What you will do: Go through the entries below from the first line and output each one exactly, up to and including the line with "(** [getDatabaseDSN] *)".

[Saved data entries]
(** [Load] *)
Definition Load (env : os.Environ) : Config :=
  mkConfig
    (getEnv env "PORT" "8080")
    (getEnv env "LOG_LEVEL" "debug")
    (mkDatabaseConfig
       (getEnv env "MYSQL_DSN" "app:app@tcp(127.0.0.1:3306)/servicesdb?parseTime=true&charset=utf8mb4&collation=utf8mb4_0900_ai_ci")).

End config.

(** ** [internal/database/connection.go] *)

Module connection.

(** [getDatabaseDSN] *)
Definition getDatabaseDSN (env : os.Environ) : string :=
  let dsn := os.Getenv env "MYSQL_DSN" in
  if String.eqb dsn ""
  then "app:app@tcp(127.0.0.1:3306)/servicesdb?parseTime=true&charset=utf8mb4&collation=utf8mb4_0900_ai_ci"
  else dsn.

End connection.

(** ** [internal/handlers/health.go] *)

Module health.

(** [HealthCheck] *)
Definition HealthCheck {B} (c : gin.Context B) : IO Outcome :=
  ret (JSON http.StatusOK (json.H "status" "ok")).

End health.

(** ** [cmd/api/main.go]

    The single-file server: it declares the structs of [internal/models]
    and [pkg/types] again, field for field, and its handlers issue the
    statements themselves, on the package-level [db].  The handlers drop
    the error of [result.RowsAffected], which the MySQL driver never
    returns. *)

Module main.

(** [healthCheck] *)
Definition healthCheck {B} (c : gin.Context B) : IO Outcome :=
  ret (JSON http.StatusOK (json.H "status" "ok")).

(** [getPaginationParams] *)
Definition getPaginationParams {B} (c : gin.Context B) : PaginationParams.t :=
  let params := PaginationParams.mk 1 10 in
  let params :=
    let pageStr := gin.Query c "page" in
    if negb (String.eqb pageStr "") then
      match strconv.Atoi pageStr with
      | Some page =>
          if 0 <? page
          then PaginationParams.mk page (PaginationParams.PageSize params)
          else params
      | None => params
      end
    else params in
  let params :=
    let pageSizeStr := gin.Query c "page_size" in
    if negb (String.eqb pageSizeStr "") then
      match strconv.Atoi pageSizeStr with
      | Some pageSize =>
          if 0 <? pageSize
          then PaginationParams.mk (PaginationParams.Page params) pageSize
          else params
      | None => params
      end
    else params in
  params.

(** [getSearchParams] *)
Definition getSearchParams {B} (c : gin.Context B) : SearchParams.t :=
  let params := SearchParams.mk (gin.Query c "q") 1 10 in
  let params :=
    let pageStr := gin.Query c "page" in
    if negb (String.eqb pageStr "") then
      match strconv.Atoi pageStr with
      | Some page =>
          if 0 <? page
          then SearchParams.mk (SearchParams.Query params) page
                               (SearchParams.PageSize params)
          else params
      | None => params
      end
    else params in
  let params :=
    let pageSizeStr := gin.Query c "page_size" in
    if negb (String.eqb pageSizeStr "") then
      match strconv.Atoi pageSizeStr with
      | Some pageSize =>
          if 0 <? pageSize
          then SearchParams.mk (SearchParams.Query params)
                               (SearchParams.Page params) pageSize
          else params
      | None => params
      end
    else params in
  params.

(** [calculatePagination]; [None] is the panic of an integer division by
    zero. *)
Definition calculatePagination (page pageSize total : Z) : option Pagination.t :=
  match GoInt.quo (GoInt.sub (GoInt.add total pageSize) 1) pageSize with
  | None => None
  | Some totalPages =>
      Some (Pagination.mk page pageSize total totalPages
                          (page <? totalPages) (1 <? page))
  end.

(** The answer each handler writes when a call on [db] has failed. *)
Definition internal_error (err : error) : Outcome :=
  JSON http.StatusInternalServerError (json.H "error" (Error err)).

(** [PaginatedResponse{Data: data, Pagination: pagination}], written with
    status 200. *)
Definition respond (data : json.value) (page pageSize total : Z) : Outcome :=
  match calculatePagination page pageSize total with
  | None => Panic "runtime error: integer divide by zero"
  | Some pagination => JSON http.StatusOK (json.of_PaginatedResponse data pagination)
  end.

(** [getServices] *)
Definition getServices {B} (c : gin.Context B) : IO Outcome :=
  let params := getPaginationParams c in
  if PaginationParams.Page params <? 1 then
    ret (JSON http.StatusBadRequest (json.H "error" "page must be greater than 0"))
  else if (PaginationParams.PageSize params <? 1) ||
          (100 <? PaginationParams.PageSize params) then
    ret (JSON http.StatusBadRequest
              (json.H "error" "page_size must be between 1 and 100"))
  else
    let offset := GoInt.mul (GoInt.sub (PaginationParams.Page params) 1)
                            (PaginationParams.PageSize params) in
    r <- sql.QueryRow (fun _ st => Some (mysql.count_services st)) ;;
    match r with
    | inl err => ret (internal_error err)
    | inr total =>
        rows <- sql.Query (fun _ =>
                  mysql.select_services (PaginationParams.PageSize params) offset) ;;
        match rows with
        | inl err => ret (internal_error err)
        | inr rows =>
            let services := database.collect database.scan_service rows in
            ret (respond (json.of_slice json.of_Service services)
                         (PaginationParams.Page params)
                         (PaginationParams.PageSize params) total)
        end
    end.

(** [searchServices] *)
Definition searchServices {B} (c : gin.Context B) : IO Outcome :=
  let params := getSearchParams c in
  if String.eqb (SearchParams.Query params) "" then
    ret (JSON http.StatusBadRequest (json.H "error" "search query 'q' is required"))
  else if SearchParams.Page params <? 1 then
    ret (JSON http.StatusBadRequest (json.H "error" "page must be greater than 0"))
  else if (SearchParams.PageSize params <? 1) ||
          (100 <? SearchParams.PageSize params) then
    ret (JSON http.StatusBadRequest
              (json.H "error" "page_size must be between 1 and 100"))
  else
    let offset := GoInt.mul (GoInt.sub (SearchParams.Page params) 1)
                            (SearchParams.PageSize params) in
    r <- sql.QueryRow (fun cfg st =>
           Some (mysql.count_search cfg (SearchParams.Query params) st)) ;;
    match r with
    | inl err => ret (internal_error err)
    | inr total =>
        rows <- sql.Query (fun cfg =>
                  mysql.select_search cfg (SearchParams.Query params)
                                      (SearchParams.PageSize params) offset) ;;
        match rows with
        | inl err => ret (internal_error err)
        | inr rows =>
            let services := database.collect database.scan_service rows in
            ret (respond (json.of_slice json.of_Service services)
                         (SearchParams.Page params)
                         (SearchParams.PageSize params) total)
        end
    end.

(** [createService] *)
Definition createService (c : gin.Context Service.t) : IO Outcome :=
  match gin.ShouldBindJSON c with
  | inl err => ret (JSON http.StatusBadRequest (json.H "error" err))
  | inr service =>
      u <- uuid.New ;;
      let service := handlers.with_ID service (uuid.String_ u) in
      r <- sql.Exec (mysql.INSERT_INTO_services
                       (Service.ID service) (Service.Name service)
                       (Service.Slug service) (Service.Description service)) ;;
      match r with
      | inl err => ret (internal_error err)
      | inr _ => ret (JSON http.StatusCreated (json.of_Service service))
      end
  end.

(** [getService] *)
Definition getService {B} (c : gin.Context B) : IO Outcome :=
  let id := gin.Param c in
  r <- sql.QueryRow (fun cfg st => mysql.select_service cfg id st) ;;
  match r with
  | inl ErrNoRows =>
      ret (JSON http.StatusNotFound (json.H "error" "Service not found"))
  | inl err => ret (internal_error err)
  | inr row => ret (JSON http.StatusOK (json.of_Service (database.scan_service row)))
  end.

(** [updateService] *)
Definition updateService (c : gin.Context Service.t) : IO Outcome :=
  let id := gin.Param c in
  match gin.ShouldBindJSON c with
  | inl err => ret (JSON http.StatusBadRequest (json.H "error" err))
  | inr service =>
      r <- sql.Exec (mysql.UPDATE_services_SET
                       (Service.Name service) (Service.Slug service)
                       (Service.Description service) id) ;;
      match r with
      | inl err => ret (internal_error err)
      | inr rowsAffected =>
          if rowsAffected =? 0 then
            ret (JSON http.StatusNotFound (json.H "error" "Service not found"))
          else
            ret (JSON http.StatusOK (json.of_Service (handlers.with_ID service id)))
      end
  end.

(** [deleteService] *)
Definition deleteService {B} (c : gin.Context B) : IO Outcome :=
  let id := gin.Param c in
  r <- sql.Exec (mysql.DELETE_FROM_services id) ;;
  match r with
  | inl err => ret (internal_error err)
  | inr rowsAffected =>
      if rowsAffected =? 0 then
        ret (JSON http.StatusNotFound (json.H "error" "Service not found"))
      else
        ret (JSON http.StatusOK (json.H "message" "Service deleted"))
  end.

(** [getVersions] *)
Definition getVersions {B} (c : gin.Context B) : IO Outcome :=
  let serviceID := gin.Param c in
  let params := getPaginationParams c in
  if PaginationParams.Page params <? 1 then
    ret (JSON http.StatusBadRequest (json.H "error" "page must be greater than 0"))
  else if (PaginationParams.PageSize params <? 1) ||
          (100 <? PaginationParams.PageSize params) then
    ret (JSON http.StatusBadRequest
              (json.H "error" "page_size must be between 1 and 100"))
  else
    let offset := GoInt.mul (GoInt.sub (PaginationParams.Page params) 1)
                            (PaginationParams.PageSize params) in
    r <- sql.QueryRow (fun cfg st => Some (mysql.count_versions cfg serviceID st)) ;;
    match r with
    | inl err => ret (internal_error err)
    | inr total =>
        rows <- sql.Query (fun cfg =>
                  mysql.select_versions cfg serviceID
                                        (PaginationParams.PageSize params) offset) ;;
        match rows with
        | inl err => ret (internal_error err)
        | inr rows =>
            let versions := database.collect database.scan_version rows in
            ret (respond (json.of_slice json.of_Version versions)
                         (PaginationParams.Page params)
                         (PaginationParams.PageSize params) total)
        end
    end.

(** The statements of [createVersion] between [db.Begin] and the deferred
    [tx.Rollback]; each failure writes its own 500. *)
Definition createVersion_body (tx : sql.Tx) (version : Version.t)
  : IO (Outcome * sql.Tx) :=
  '(r, tx) <- sql.Tx_Exec tx (mysql.INSERT_INTO_versions
                (Version.ID version) (Version.ServiceID version)
                (Version.Semver version) (Version.Status version)
                (Version.Changelog version)) ;;
  match r with
  | inl err => ret (internal_error err, tx)
  | inr _ =>
      '(r, tx) <- sql.Tx_Exec tx (mysql.UPDATE_services_versions_count
                    (Version.ServiceID version)) ;;
      match r with
      | inl err => ret (internal_error err, tx)
      | inr _ =>
          '(err, tx) <- sql.Commit tx ;;
          match err with
          | Some e => ret (internal_error e, tx)
          | None => ret (JSON http.StatusCreated (json.of_Version version), tx)
          end
      end
  end.

(** [createVersion] *)
Definition createVersion (c : gin.Context Version.t) : IO Outcome :=
  let serviceID := gin.Param c in
  match gin.ShouldBindJSON c with
  | inl err => ret (JSON http.StatusBadRequest (json.H "error" err))
  | inr version =>
      u <- uuid.New ;;
      let version := handlers.with_IDs version (uuid.String_ u) serviceID in
      r <- sql.Begin ;;
      match r with
      | inl err => ret (internal_error err)
      | inr tx =>
          '(outcome, tx) <- createVersion_body tx version ;;
          '(rerr, _) <- sql.Rollback tx ;;
          _ <- match rerr with
               | Some e => log.Printf ("Error rolling back transaction: " ++ Error e)%string
               | None => ret tt
               end ;;
          ret outcome
      end
  end.

End main.

(** ** The seed ([migrations], and [seedTestData] of the integration tests) *)

Module seed.

Section Recount.

Variable cfg : mysql.Settings.
Variable now : mysql.Timestamp.

(** [(SELECT COUNT( * ) FROM versions WHERE service_id = services.id)] *)
Definition versions_of (st : mysql.Store) (r : mysql.services.row) : Z :=
  mysql.count (mysql.of_service cfg (mysql.services.id r)) (mysql.versions_table st).

(** [UPDATE services SET versions_count = (SELECT COUNT( * ) FROM versions
    WHERE service_id = services.id)] *)
Definition recount (st : mysql.Store) : string + (mysql.Store * Z) :=
  let rows := mysql.services_table st in
  if existsb (fun r => mysql.INT_MAX <? versions_of st r) rows then
    inl "Error 1264 (22003): Out of range value for column 'versions_count'"
  else
    let stale r := negb (mysql.services.versions_count r =? versions_of st r) in
    let set r :=
      if stale r
      then mysql.services.mk (mysql.services.id r) (mysql.services.name r)
                             (mysql.services.slug r) (mysql.services.description r)
                             (mysql.services.created_at r) now (versions_of st r)
      else r in
    let affected :=
      if mysql.clientFoundRows cfg
      then Z.of_nat (List.length rows)
      else mysql.count stale rows in
    inr (mysql.mkStore (map set rows) (mysql.versions_table st), affected).

End Recount.

End seed.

Answer:
(** [Load] *)
Definition Load (env : os.Environ) : Config :=
  mkConfig
    (getEnv env "PORT" "8080")
    (getEnv env "LOG_LEVEL" "debug")
    (mkDatabaseConfig
       (getEnv env "MYSQL_DSN" "app:app@tcp(127.0.0.1:3306)/servicesdb?parseTime=true&charset=utf8mb4&collation=utf8mb4_0900_ai_ci")).

End config.

(** ** [internal/database/connection.go] *)

Module connection.

(** [getDatabaseDSN] *)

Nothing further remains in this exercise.